Students handed out flyers, urging locals to attend protests demanding a judicial inquiry into the shoot-out, which happened during a raid on an apartment in the neighbourhood on Sept 19. Police say they killed a mastermind behind recent New Delhi attacks and arrested several others, but students joined residents in suggesting the raid was a staged attempt to find a convenient scapegoat. Six bomb blasts tore through several markets in the capital in the past four weeks, killing at least 24 people. But in the aftermath, students claim investigators are rounding up the usual suspects: Muslims.
"It is just pure prejudice that is working here," said Rohit, a senior student leader, who only gave his first name. "And that's what we're trying to address. "It is this whole frenzy that is being created by police that leads to more ghettoisation and insecurity among minorities. Every section of the population should come together and show solidarity with these people." Boasting about 3.5 million members, and closely affiliated with leftist political parties, the student union represents a powerful lifeline for a borough that has become a veritable island of isolation in the capital. Last week, residents complained that telephone services were not being maintained and even food delivery companies were avoiding the neighbourhood.

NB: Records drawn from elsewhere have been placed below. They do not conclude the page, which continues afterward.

Lemma sdp_limits_exact_witness : sdp_ValidateSDP (string_bytes "m=audio") NewSDPValidator = true <->
  Forall (fun l => len l <= 4096) (sdp_lines (string_bytes "m=audio")) /\ count "m=" (sdp_lines (string_bytes "m=audio")) <= 50 /\
  count "a=candidate:" (sdp_lines (string_bytes "m=audio")) <= 100.
Proof. apply (sdp_limits_exact (string_bytes "m=audio") NewSDPValidator); cbn; lia. Defined.

Lemma depth_not_bounded_witness :
  (exists data x, ValidateBencodeDepth data NewBencodeValidator = true /\ DecodeBencode data = Ok x /\ nested x = 30) /\
  ValidateBencodeDepth (encodeString (replicate (Z.to_nat 20 + 1) "l"%char)) NewBencodeValidator = false.
Proof. apply (depth_not_bounded NewBencodeValidator 30); cbn; lia. Defined.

But Jamia Nagar has long been an enclave unto itself, even before bursting to national attention. "Unfortunately, because of the communalisation in our country, there is a lot of ghettoisation happening," Rohit said. "You can see the situation here. It is very backward economically. That is precisely why the division exists in our country between the majority community and minorities." Those factors, he said, are contributing to increased feelings of disenfranchisement among cloistered Muslims.